Davis finished fifth in voting for the Heisman Trophy in 1995. In 1996, he narrowly finished second to winner Danny Wuerffel. He won three out of four Heisman regions, but lost badly in the South region.

Davis was also nosed out for the Doak Walker Award by another Big 12 running back, Byron Hanspard of Texas Tech. Hanspard edged Davis for the award despite Hanspard earning a 0.00 grade point average during his final season playing for Texas Tech.

However, Davis did win the Jim Brown Award and the Chic Harley Award given to the top running back and best college football player respectively.

He was inducted into the Iowa State Hall of Fame in 2007.

Davis was inducted into the College Football Hall of Fame in 2016.

==Professional career==

Davis elected to forgo his senior season of eligibility and declared for the 1997 NFL draft. He was drafted in the third round (62nd overall) by the New Orleans Saints. During his three seasons with the Saints Davis started 11 games and rushed for 446 yards on 150 attempts.

Davis left the Saints after the 1999 season and was drafted by the Birmingham Thunderbolts of the XFL, but was cut in training camp.
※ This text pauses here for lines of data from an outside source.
(* ===== verification/P256Field.v ===== *)
(** * P-256 field elements (libmincrypt p256_ec.c)

    A field element is an array of nine 32-bit limbs, alternately 29 and 28
    bits wide, in Montgomery form with R = 2^257.  Limbs are [u32]; every
    addition and subtraction wraps.  The loops of the source advance by two
    limbs; here they recurse over the array with the width of the next limb. *)
From S2P Require Import Prelude P256.

Abbreviation felem := (list Z).

Definition NLIMBS : nat := 9.
Definition kBottom28Bits : Z := 0xfffffff.
Definition kBottom29Bits : Z := 0x1fffffff.

Definition kOne : felem := [2; 0; 0; 0xffff800; 0x1fffffff; 0xfffffff; 0x1fbfffff; 0x1ffffff; 0].
Definition kZero : felem := replicate NLIMBS 0.
Definition kP : felem := [0x1fffffff; 0xfffffff; 0x1fffffff; 0x3ff; 0; 0; 0x200000; 0xf000000; 0xfffffff].
Definition k2P : felem := [0x1ffffffe; 0xfffffff; 0x1fffffff; 0x7ff; 0; 0; 0x400000; 0xe000000; 0x1fffffff].

Definition NON_ZERO_TO_ALL_ONES (x : Z) : Z := u32 (Z.shiftr (u32 (u32 x - 1)) 31 - 1).

(** [a[i] += v] and [a[i] -= v]. *)
Definition plus_at (i : nat) (v : Z) (a : list Z) : list Z := alter (fun x => u32 (x + v)) i a.
Definition minus_at (i : nat) (v : Z) (a : list Z) : list Z := alter (fun x => u32 (x - v)) i a.

(** The width of a limb and its mask: [true] for the limbs 0, 2, .... *)
Definition width (w29 : bool) : Z := if w29 then 29 else 28.
Definition bottom (w29 : bool) : Z := if w29 then kBottom29Bits else kBottom28Bits.

(** ** Carries *)

Definition felem_reduce_carry (inout : felem) (carry : Z) : felem :=
  let carry_mask := NON_ZERO_TO_ALL_ONES carry in
  let inout := plus_at 0 (u32 (Z.shiftl carry 1)) inout in
  let inout := plus_at 3 (Z.land 0x10000000 carry_mask) inout in
  let inout := minus_at 3 (u32 (Z.shiftl carry 11)) inout in
  let inout := plus_at 4 (Z.land (0x20000000 - 1) carry_mask) inout in
  let inout := plus_at 5 (Z.land (0x10000000 - 1) carry_mask) inout in
  let inout := plus_at 6 (Z.land (0x20000000 - 1) carry_mask) inout in
  let inout := minus_at 6 (u32 (Z.shiftl carry 22)) inout in
  let inout := minus_at 7 (Z.land 1 carry_mask) inout in
  plus_at 7 (u32 (Z.shiftl carry 25)) inout.

(** [out[i] += carry; carry = out[i] >> w; out[i] &= kBottom]. *)
Fixpoint carry_pass (w29 : bool) (carry : Z) (out : list Z) : list Z * Z :=
  match out with
  | [] => ([], carry)
  | x :: out =>
      let x := u32 (x + carry) in
      let '(out, c) := carry_pass (negb w29) (Z.shiftr x (width w29)) out in
      (Z.land x (bottom w29) :: out, c)
  end.

Definition carry_and_reduce (out : list Z) : felem :=
  let '(out, carry) := carry_pass true 0 out in felem_reduce_carry out carry.

Definition felem_sum (inp in2 : felem) : felem := carry_and_reduce (zip_with (fun x y => u32 (x + y)) inp in2).

Definition two31m3 : Z := 2 ^ 31 - 2 ^ 3.
Definition two30m2 : Z := 2 ^ 30 - 2 ^ 2.
Definition two30p13m2 : Z := 2 ^ 30 + 2 ^ 13 - 2 ^ 2.
Definition two31m2 : Z := 2 ^ 31 - 2 ^ 2.
Definition two31p24m2 : Z := 2 ^ 31 + 2 ^ 24 - 2 ^ 2.
Definition two30m27m2 : Z := 2 ^ 30 - 2 ^ 27 - 2 ^ 2.

Definition zero31 : felem := [two31m3; two30m2; two31m2; two30p13m2; two31m2; two30m2; two31p24m2; two30m27m2; two31m2].

Definition felem_diff (inp in2 : felem) : felem :=
  carry_and_reduce (zip_with (fun d z => u32 (d + z)) (zip_with (fun x y => u32 (x - y)) inp in2) zero31).

Definition felem_scalar_3 (out : felem) : felem := carry_and_reduce ((fun x => u32 (x * 3)) <$> out).

(** [next_carry = out[i] >> (w - k); out[i] <<= k; ...] of [felem_scalar_4]
    and [felem_scalar_8]. *)
Fixpoint scale_pass (k : Z) (w29 : bool) (carry : Z) (out : list Z) : list Z * Z :=
  match out with
  | [] => ([], carry)
  | x :: out =>
      let next_carry := Z.shiftr x (width w29 - k) in
      let x := Z.land (u32 (Z.shiftl x k)) (bottom w29) in
      let x := u32 (x + carry) in
      let carry := u32 (next_carry + Z.shiftr x (width w29)) in
      let '(out, c) := scale_pass k (negb w29) carry out in
      (Z.land x (bottom w29) :: out, c)
  end.

Definition felem_scalar_4 (out : felem) : felem := let '(out, carry) := scale_pass 2 true 0 out in felem_reduce_carry out carry.
Definition felem_scalar_8 (out : felem) : felem := let '(out, carry) := scale_pass 3 true 0 out in felem_reduce_carry out carry.

(** ** Multiplication *)

(** [(limb) x] and [(limb) (x >> 32)]. *)
Definition lo32 (x : Z) : Z := u32 x.
Definition hi32 (x : Z) : Z := u32 (Z.shiftr x 32).

(** [for (i = 2; i < 17; i++)]: the words from [tmp[i - 2]] on; behind the
    loop [tmp2[17]]. *)
Fixpoint spread_loop (w29 : bool) (carry : Z) (tmp : list Z) : list Z :=
  match tmp with
  | t2 :: (t1 :: (t :: _ as tmp'')) as tmp' =>
      let x := Z.shiftr (hi32 t2) 25 in
      let x := u32 (x + Z.shiftr (lo32 t1) (width (negb w29))) in
      let x := u32 (x + Z.land (u32 (Z.shiftl (hi32 t1) (32 - width (negb w29)))) (bottom w29)) in
      let x := u32 (x + Z.land (lo32 t) (bottom w29)) in
      let x := u32 (x + carry) in
      Z.land x (bottom w29) :: spread_loop (negb w29) (Z.shiftr x (width w29)) tmp'
  | [t15; t16] =>
      let x := Z.shiftr (hi32 t15) 25 in
      let x := u32 (x + Z.shiftr (lo32 t16) 29) in
      let x := u32 (x + u32 (Z.shiftl (hi32 t16) 3)) in
      [u32 (x + carry)]
  | _ => []
  end.

Definition spread (tmp : list Z) : list Z :=
  match tmp with
  | t0 :: t1 :: _ =>
      let x := Z.shiftr (lo32 t0) 29 in
      let x := Z.lor x (Z.land (u32 (Z.shiftl (hi32 t0) 3)) kBottom28Bits) in
      let x := u32 (x + Z.land (lo32 t1) kBottom28Bits) in
      lo32 (Z.land t0 kBottom29Bits) :: Z.land x kBottom28Bits :: spread_loop true (Z.shiftr x 28) tmp
  | _ => []
  end.

(** The two halves of the elimination, on the array [tmp2 + i] and on the
    array [tmp2 + i + 1]; the word that becomes zero is dropped. *)
Definition top_half (w : list Z) : list Z :=
  let w0 := nth 0 w 0 in
  let w := plus_at 1 (Z.shiftr w0 29) w in
  let x := Z.land w0 kBottom29Bits in
  let xMask := NON_ZERO_TO_ALL_ONES x in
  let w := plus_at 3 (Z.land (u32 (Z.shiftl x 10)) kBottom28Bits) w in
  let w := plus_at 4 (Z.shiftr x 18) w in
  let w := plus_at 6 (Z.land (u32 (Z.shiftl x 21)) kBottom29Bits) w in
  let w := plus_at 7 (Z.shiftr x 8) w in
  let w := plus_at 7 (Z.land 0x10000000 xMask) w in
  let w := plus_at 8 (Z.land (u32 (x - 1)) xMask) w in
  let w := minus_at 7 (Z.land (u32 (Z.shiftl x 24)) kBottom28Bits) w in
  let w := minus_at 8 (Z.shiftr x 4) w in
  let w := plus_at 8 (Z.land 0x20000000 xMask) w in
  let w := minus_at 8 x w in
  let w := plus_at 8 (Z.land (u32 (Z.shiftl x 28)) kBottom29Bits) w in
  let w := plus_at 9 (Z.land (u32 (Z.shiftr x 1 - 1)) xMask) w in
  tail w.

Definition bottom_half (w : list Z) : list Z :=
  let w0 := nth 0 w 0 in
  let w := plus_at 1 (Z.shiftr w0 28) w in
  let x := Z.land w0 kBottom28Bits in
  let xMask := NON_ZERO_TO_ALL_ONES x in
  let w := plus_at 3 (Z.land (u32 (Z.shiftl x 11)) kBottom29Bits) w in
  let w := plus_at 4 (Z.shiftr x 18) w in
  let w := plus_at 6 (Z.land (u32 (Z.shiftl x 21)) kBottom28Bits) w in
  let w := plus_at 7 (Z.shiftr x 7) w in
  let w := plus_at 7 (Z.land 0x20000000 xMask) w in
  let w := plus_at 8 (Z.land (u32 (x - 1)) xMask) w in
  let w := minus_at 7 (Z.land (u32 (Z.shiftl x 25)) kBottom29Bits) w in
  let w := minus_at 8 (Z.shiftr x 4) w in
  let w := plus_at 8 (Z.land 0x10000000 xMask) w in
  let w := minus_at 8 x w in
  let w := plus_at 9 (Z.land (u32 (x - 1)) xMask) w in
  tail w.

(** [for (i = 0;; i += 2)] with [n] full turns before the break. *)
Fixpoint eliminate (n : nat) (w : list Z) : list Z :=
  match n with
  | O => top_half w
  | S n => eliminate n (bottom_half (top_half w))
  end.

(** The right shift merged with a carry chain: [w] is [tmp2 + i + 9]. *)
Fixpoint shift_pass (carry : Z) (w : list Z) : list Z * Z :=
  match w with
  | x :: y :: w =>
      let o := u32 (u32 (x + carry) + Z.land (u32 (Z.shiftl y 28)) kBottom29Bits) in
      let o' := u32 (Z.shiftr y 1 + Z.shiftr o 29) in
      let '(out, c) := shift_pass (Z.shiftr o' 28) w in
      (Z.land o kBottom29Bits :: Z.land o' kBottom28Bits :: out, c)
  | [x] => let o := u32 (x + carry) in ([Z.land o kBottom29Bits], Z.shiftr o 29)
  | [] => ([], carry)
  end.

Definition felem_reduce_degree (tmp : list Z) : felem :=
  let tmp2 := spread tmp in
  let '(out, carry) := shift_pass 0 (eliminate 4 tmp2) in
  felem_reduce_carry out carry.

(** [((u64) in[i]) * (in2[j] << s)] for the terms [(i, j, s)] of a line of the
    source, added up. *)
Definition limb (a : felem) (i : nat) : Z := nth i a 0.
Definition u64_sum (inp in2 : felem) (terms : list (nat * nat * Z)) : Z :=
  foldl (fun acc '(i, j, s) => u64 (acc + u64 (limb inp i * u32 (Z.shiftl (limb in2 j) s)))) 0 terms.

Definition square_terms : list (list (nat * nat * Z)) := [
  [(0%nat, 0%nat, 0)];
  [(0%nat, 1%nat, 1)];
  [(0%nat, 2%nat, 1); (1%nat, 1%nat, 1)];
  [(0%nat, 3%nat, 1); (1%nat, 2%nat, 1)];
  [(0%nat, 4%nat, 1); (1%nat, 3%nat, 2); (2%nat, 2%nat, 0)];
  [(0%nat, 5%nat, 1); (1%nat, 4%nat, 1); (2%nat, 3%nat, 1)];
  [(0%nat, 6%nat, 1); (1%nat, 5%nat, 2); (2%nat, 4%nat, 1); (3%nat, 3%nat, 1)];
  [(0%nat, 7%nat, 1); (1%nat, 6%nat, 1); (2%nat, 5%nat, 1); (3%nat, 4%nat, 1)];
  [(0%nat, 8%nat, 1); (1%nat, 7%nat, 2); (2%nat, 6%nat, 1); (3%nat, 5%nat, 2); (4%nat, 4%nat, 0)];
  [(1%nat, 8%nat, 1); (2%nat, 7%nat, 1); (3%nat, 6%nat, 1); (4%nat, 5%nat, 1)];
  [(2%nat, 8%nat, 1); (3%nat, 7%nat, 2); (4%nat, 6%nat, 1); (5%nat, 5%nat, 1)];
  [(3%nat, 8%nat, 1); (4%nat, 7%nat, 1); (5%nat, 6%nat, 1)];
  [(4%nat, 8%nat, 1); (5%nat, 7%nat, 2); (6%nat, 6%nat, 0)];
  [(5%nat, 8%nat, 1); (6%nat, 7%nat, 1)];
  [(6%nat, 8%nat, 1); (7%nat, 7%nat, 1)];
  [(7%nat, 8%nat, 1)];
  [(8%nat, 8%nat, 0)]].

Definition mul_terms : list (list (nat * nat * Z)) := [
  [(0%nat, 0%nat, 0)];
  [(0%nat, 1%nat, 0); (1%nat, 0%nat, 0)];
  [(0%nat, 2%nat, 0); (1%nat, 1%nat, 1); (2%nat, 0%nat, 0)];
  [(0%nat, 3%nat, 0); (1%nat, 2%nat, 0); (2%nat, 1%nat, 0); (3%nat, 0%nat, 0)];
  [(0%nat, 4%nat, 0); (1%nat, 3%nat, 1); (2%nat, 2%nat, 0); (3%nat, 1%nat, 1); (4%nat, 0%nat, 0)];
  [(0%nat, 5%nat, 0); (1%nat, 4%nat, 0); (2%nat, 3%nat, 0); (3%nat, 2%nat, 0); (4%nat, 1%nat, 0); (5%nat, 0%nat, 0)];
  [(0%nat, 6%nat, 0); (1%nat, 5%nat, 1); (2%nat, 4%nat, 0); (3%nat, 3%nat, 1); (4%nat, 2%nat, 0); (5%nat, 1%nat, 1); (6%nat, 0%nat, 0)];
  [(0%nat, 7%nat, 0); (1%nat, 6%nat, 0); (2%nat, 5%nat, 0); (3%nat, 4%nat, 0); (4%nat, 3%nat, 0); (5%nat, 2%nat, 0); (6%nat, 1%nat, 0); (7%nat, 0%nat, 0)];
  [(0%nat, 8%nat, 0); (1%nat, 7%nat, 1); (2%nat, 6%nat, 0); (3%nat, 5%nat, 1); (4%nat, 4%nat, 0); (5%nat, 3%nat, 1); (6%nat, 2%nat, 0); (7%nat, 1%nat, 1); (8%nat, 0%nat, 0)];
  [(1%nat, 8%nat, 0); (2%nat, 7%nat, 0); (3%nat, 6%nat, 0); (4%nat, 5%nat, 0); (5%nat, 4%nat, 0); (6%nat, 3%nat, 0); (7%nat, 2%nat, 0); (8%nat, 1%nat, 0)];
  [(2%nat, 8%nat, 0); (3%nat, 7%nat, 1); (4%nat, 6%nat, 0); (5%nat, 5%nat, 1); (6%nat, 4%nat, 0); (7%nat, 3%nat, 1); (8%nat, 2%nat, 0)];
  [(3%nat, 8%nat, 0); (4%nat, 7%nat, 0); (5%nat, 6%nat, 0); (6%nat, 5%nat, 0); (7%nat, 4%nat, 0); (8%nat, 3%nat, 0)];
  [(4%nat, 8%nat, 0); (5%nat, 7%nat, 1); (6%nat, 6%nat, 0); (7%nat, 5%nat, 1); (8%nat, 4%nat, 0)];
  [(5%nat, 8%nat, 0); (6%nat, 7%nat, 0); (7%nat, 6%nat, 0); (8%nat, 5%nat, 0)];
  [(6%nat, 8%nat, 0); (7%nat, 7%nat, 1); (8%nat, 6%nat, 0)];
  [(7%nat, 8%nat, 0); (8%nat, 7%nat, 0)];
  [(8%nat, 8%nat, 0)]].

Definition felem_square (inp : felem) : felem := felem_reduce_degree (u64_sum inp inp <$> square_terms).
Definition felem_mul (inp in2 : felem) : felem := felem_reduce_degree (u64_sum inp in2 <$> mul_terms).

(** [n] squarings. *)
Definition felem_squares (n : nat) (a : felem) : felem := Nat.iter n felem_square a.

Definition felem_inv (inp : felem) : felem :=
  let ftmp := felem_mul inp (felem_square inp) in
  let e2 := ftmp in
  let ftmp := felem_mul (felem_squares 2 ftmp) e2 in
  let e4 := ftmp in
  let ftmp := felem_mul (felem_squares 4 ftmp) e4 in
  let e8 := ftmp in
  let ftmp := felem_mul (felem_squares 8 ftmp) e8 in
  let e16 := ftmp in
  let ftmp := felem_mul (felem_squares 16 ftmp) e16 in
  let e32 := ftmp in
  let ftmp := felem_squares 32 ftmp in
  let e64 := ftmp in
  let ftmp := felem_mul ftmp inp in
  let ftmp := felem_squares 192 ftmp in
  let ftmp2 := felem_mul e64 e32 in
  let ftmp2 := felem_mul (felem_squares 16 ftmp2) e16 in
  let ftmp2 := felem_mul (felem_squares 8 ftmp2) e8 in
  let ftmp2 := felem_mul (felem_squares 4 ftmp2) e4 in
  let ftmp2 := felem_mul (felem_squares 2 ftmp2) e2 in
  let ftmp2 := felem_mul (felem_squares 2 ftmp2) inp in
  felem_mul ftmp2 ftmp.

(** ** Zero *)

(** [do ... while (carry)]. *)
Fixpoint minimal_loop (fuel : nat) (tmp : felem) : outcome felem :=
  match fuel with
  | O => Crash OutOfFuel
  | S fuel =>
      let '(tmp, carry) := carry_pass true 0 tmp in
      let tmp := felem_reduce_carry tmp carry in
      if carry =? 0 then Done tmp else minimal_loop fuel tmp
  end.

Definition felem_is_zero_vartime (fuel : nat) (inp : felem) : outcome bool :=
  let! tmp := minimal_loop fuel inp in
  Done (bool_decide (tmp = kZero) || bool_decide (tmp = kP) || bool_decide (tmp = k2P)).

(** ** Montgomery form *)

Definition kR : p256_int := [2; 0; 0; 0xfffffffe; 0xffffffff; 0xffffffff; 0xfffffffd; 1].
Definition kRInv : p256_int := [0x80000000; 1; 0xffffffff; 0; 0x80000001; 0xfffffffe; 1; 0x7fffffff].

(** [for (i = 0; i < NLIMBS; i++)], [n] limbs left. *)
Fixpoint split_limbs (n : nat) (w29 : bool) (in_shifted : p256_int) : outcome felem :=
  match n with
  | O => Done []
  | S n =>
      let out := Z.land (P256_DIGIT in_shifted 0) (bottom w29) in
      let! in_shifted := p256_shr in_shifted (width w29) in
      let! rest := split_limbs n (negb w29) in_shifted in
      Done (out :: rest)
  end.

Definition to_montgomery (inp : p256_int) : outcome felem :=
  let! in_shifted := p256_modmul SECP256r1_p inp 0 kR in
  split_limbs NLIMBS true in_shifted.

(** [for (i = NLIMBS - 2; i >= 0; i--)] over the limbs from [in[i]] down: the
    bits shifted out and the digits. *)
Fixpoint join_limbs (w29 : bool) (top : Z) (result : p256_int) (limbs : list Z) : outcome (Z * p256_int) :=
  match limbs with
  | [] => Done (top, result)
  | x :: limbs =>
      let! r := p256_shl result (width w29) in
      let '(top, tmp) := r in
      let '(carry, result) := p256_add_d tmp x in
      join_limbs (negb w29) (s32 (Z.lor (u32 top) (u32 carry))) result limbs
  end.

Definition from_montgomery (inp : felem) : outcome p256_int :=
  let result := (p256_add_d p256_init (limb inp (NLIMBS - 1))).2 in
  let! r := join_limbs false 0 result (tail (rev inp)) in
  p256_modmul SECP256r1_p kRInv (u32 r.1) r.2.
Davis then signed with the Hamilton Tiger-Cats of the CFL as a running back and kick-returner for the 2001 season. In 2004, he led the league in rushing and set the franchise record with 1,656 yards. He was traded mid-season in 2005 to the Edmonton Eskimos in exchange for a package headlined by Brock Ralph, Tay Cody, and the first overall draft pick in the 2006 Draft. He was able to play a key role in leading the Eskimos to winning the 93rd Grey Cup that year. On February 23, 2007, the Eskimos released Davis. He was later signed to the Toronto Argonauts practice roster on September 25, 2007. Davis was initially released by the Argonauts on October 17, 2007, but rejoined their practice roster on October 23, 2007.

==Career statistics==
===NFL===

|  |  |  |  | Rushing |  |  |  |  |  | Receiving |  |  |  | Fumbles |
| Season | Team | GP | GS | Att | Yds | Avg | YdsG | Lng | TD | Rec | Yds | Lng | TD | Fum |
| 1997 | NO | 16 | 7 | 75 | 271 | 3.6 | 16.9 | 20 | - | 13 | 85 | 18 | - | 3 |
| 1998 | NO | 14 | 2 | 55 | 143 | 2.6 | 10.2 | 14 | 1 | 16 | 99 | 19 | - | 1 |
| 1999 | NO | 16 | 2 | 20 | 32 | 1.6 | 2.0 | 7 | - | 7 | 53 | 20 | - | 1 |
| Career |  | 46 | 11 | 150 | 446 | 3.0 | 9.7 | 20 | 1 | 36 | 237 | 20 | - | 5 |
Reference:

===CFL===

|  |  |  | Rushing |  |  |  |  |  | Receiving |  |  |
| Season | Team | GP | Att | Yds | Avg | YdsG | Lng | TD | Rec | Yds | TD |
| 2001 | HAM | 18 | 96 | 527 | 5.5 | 29.3 | 75 | 6 | 14 | 122 | - |
| 2002 | HAM | 18 | 230 | 1,143 | 5.0 | 63.5 | 74 | 6 | 27 | 221 | 1 |
| 2003 | HAM | 18 | 227 | 1,206 | 5.3 | 67.0 | 34 | 5 | 40 | 458 | - |
| 2004 | HAM | 18 | 324 | 1,628 | 5.0 | 90.4 | 58 | 10 | 40 | 250 | - |
| 2005 | HAM |  | 176 | 792 | 4.5 | 44.0 | 54 | 3 | 25 | 142 | - |
| 2005 | EDM |  | 64 | 359 | 5.6 | 19.9 | 30 | 2 | 17 | 157 | - |
| 2006 | EDM | 18 | 190 | 1,060 | 5.6 | 58.9 | 44 | 4 | 67 | 546 | - |
| 2007 | TOR | 18 | 6 | 24 | 4.0 | 1.3 | 10 | - | - | - | - |
| Career |  | 144 | 1,313 | 6,739 | 5.1 | 46.8 | 75 | 36 | 230 | 1,896 | 1 |
Reference:

===College===

|  |  |  | Rushing |  |  |  | Receiving |  |  |
| Season | Team | GP | Att | Yds | Avg | TD | Rec | Yds | TD |
| 1994 | Iowa State | 9 | 35 | 187 | 5.3 | 0 | 6 | 35 | 0 |
| 1995 | Iowa State | 11 | 345 | 2,010 | 5.8 | 15 | 14 | 159 | 1 |
| 1996 | Iowa State | 11 | 402 | 2,185 | 5.4 | 21 | 13 | 64 | 0 |
|  | Career | 31 | 782 | 4,382 | 5.6 | 36 | 33 | 258 | 1 |
Reference:

==Personal life==
Davis is the brother of Darren Davis, who played running back at Iowa State beginning in Troy's final season until 1999. Darren ran for over 1,000 yards in three consecutive seasons before ending his career second in career rushing yards behind his older brother.